(Exercise aim) Will you return, word for word, only the lines from the top of the data below down to and including the one with "the old [Status]"?

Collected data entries
^^^^

(* ===== verification/ProxyProtocol.v ===== *)
(** * The proxy's protocol: [proxy_protocol.h] and [proxy_protocol.cc]

    One writer per request and one reader per response.  A response reader takes
    the old [Status] and returns the new one with the result, which is present
    when the status is OK.  Slices are copied into the caller's memory, a map
    from addresses to bytes.  The inductive [request] and its reference decoder
    say what the proxy gets from the bytes. *)

From S2P Require Import Prelude Llio Stuff AlbaCommon Checksum OsdInfo Manifest Sequences.

Local Open Scope Z_scope.
Local Open Scope alba_scope.

(** ** Tags and status *)

Definition _LIST_NAMESPACES : Z := 1.
Definition _NAMESPACE_EXISTS : Z := 2.
Definition _CREATE_NAMESPACE : Z := 3.
Definition _DELETE_NAMESPACE : Z := 4.
Definition _LIST_OBJECTS : Z := 5.
Definition _DELETE_OBJECT : Z := 8.
Definition _GET_OBJECT_INFO : Z := 9.
Definition _READ_OBJECT_FS : Z := 10.
Definition _WRITE_OBJECT_FS : Z := 11.
Definition _READ_OBJECTS_SLICES : Z := 13.
Definition _INVALIDATE_CACHE : Z := 14.
Definition _DROP_CACHE : Z := 16.
Definition _GET_PROXY_VERSION : Z := 17.
Definition _PING : Z := 20.
Definition _WRITE_OBJECT_FS2 : Z := 21.
Definition _OSD_INFO : Z := 22.
Definition _READ_OBJECTS_SLICES2 : Z := 23.
Definition _APPLY_SEQUENCE : Z := 24.
Definition _OSD_INFO2 : Z := 28.
Definition _HAS_LOCAL_FRAGMENT_CACHE : Z := 31.
Definition _UPDATE_SESSION : Z := 32.
Definition _GET_FRAGMENT_ENCRYPTION_KEY : Z := 33.

Module return_code.
Definition OK : Z := 0.
Definition UNKNOWN : Z := 1.
Definition OVERWRITE_NOT_ALLOWED : Z := 2.
Definition OBJECT_DOES_NOT_EXIST : Z := 3.
Definition NAMESPACE_ALREADY_EXISTS : Z := 4.
Definition NAMESPACE_DOES_NOT_EXIST : Z := 5.
Definition CHECKSUM_MISMATCH : Z := 7.
Definition CHECKSUM_ALGO_NOT_ALLOWED : Z := 8.
Definition PRESET_DOES_NOT_EXIST : Z := 9.
Definition BAD_SLICE_LENGTH : Z := 10.
Definition OVERLAPPING_SLICES : Z := 11.
Definition SLICE_OUTSIDE_OBJECT : Z := 12.
Definition UNKNOWN_OPERATION : Z := 13.
Definition FILE_NOT_FOUND : Z := 14.
Definition NO_SATISFIABLE_POLICY : Z := 15.
Definition PROTOCOL_VERSION_MISMATCH : Z := 17.
Definition ASSERT_FAILED : Z := 18.
End return_code.

Record Status := Make_Status { _return_code : Z; _what : bytes }.
Definition is_ok (st : Status) : bool := _return_code st =? return_code.OK.

(** The old message stays when the status is OK. *)
Definition read_status (st : Status) : reader Status :=
  rc ← from_u32;
  if negb (rc =? 0) then what ← from_string; mret (Make_Status rc what)
  else mret (Make_Status rc (_what st)).

(** [read_status(m, status); if (status.is_ok()) { ... }]. *)
Definition respond {A} (st : Status) (r : reader A) : reader (Status * option A) :=
  st ← read_status st;
  if is_ok st then a ← r; mret (st, Some a) else mret (st, None).

(** ** Slices and memory *)

(** [buf] is an address. *)
Record SliceDescriptor := Make_SliceDescriptor { buf : Z; offset : Z; sd_size : Z }.
Record ObjectSlices := Make_ObjectSlices {
  object_name : bytes; slices : list SliceDescriptor }.
Abbreviation mem := (gmap Z byte).

(** [memcpy(p, bs, size)]. *)
Fixpoint mem_write (p : Z) (bs : bytes) (mm : mem) : mem :=
  match bs with
  | [] => mm
  | b :: bs => mem_write (p + 1) bs (<[p := b]> mm)
  end.

Definition to_SliceDescriptor (desc : SliceDescriptor) : writer :=
  to_u64 (offset desc) ;; to_u32 (sd_size desc).
Definition to_ObjectSlices (s : ObjectSlices) : writer :=
  to_string (object_name s) ;; to_vector to_SliceDescriptor (slices s).

Definition print_SliceDescriptor : printer SliceDescriptor := fun s =>
  str "{ offset = " ++ dec (offset s) ++ str " , size = " ++ dec (sd_size s) ++ str " }".
Definition print_ObjectSlices : printer ObjectSlices := fun s =>
  str "{ object_name = " ++ dump_string (object_name s) ++ str "slices = [ "
    ++ concat ((fun sd => print_SliceDescriptor sd ++ str ";") <$> slices s) ++ str " ] }".

(** ** Requests *)

Definition write_tag (tag : Z) : writer := to_u32 tag.

Definition write_range_params (first : bytes) (finc : bool) (last : option bytes) (linc : bool)
    (max : Z) (reverse : bool) : writer :=
  to_string first ;;
  to_bool finc ;;
  (let lasto := match last with None => None | Some last => Some (last, linc) end in
   to_optional (to_pair to_string to_bool) lasto) ;;
  to_u32 (u32 max) ;;
  to_bool reverse.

^^^^

(Task response)
(* ===== verification/ProxyProtocol.v ===== *)
(** * The proxy's protocol: [proxy_protocol.h] and [proxy_protocol.cc]

    One writer per request and one reader per response.  A response reader takes
    the old [Status] and returns the new one with the result, which is present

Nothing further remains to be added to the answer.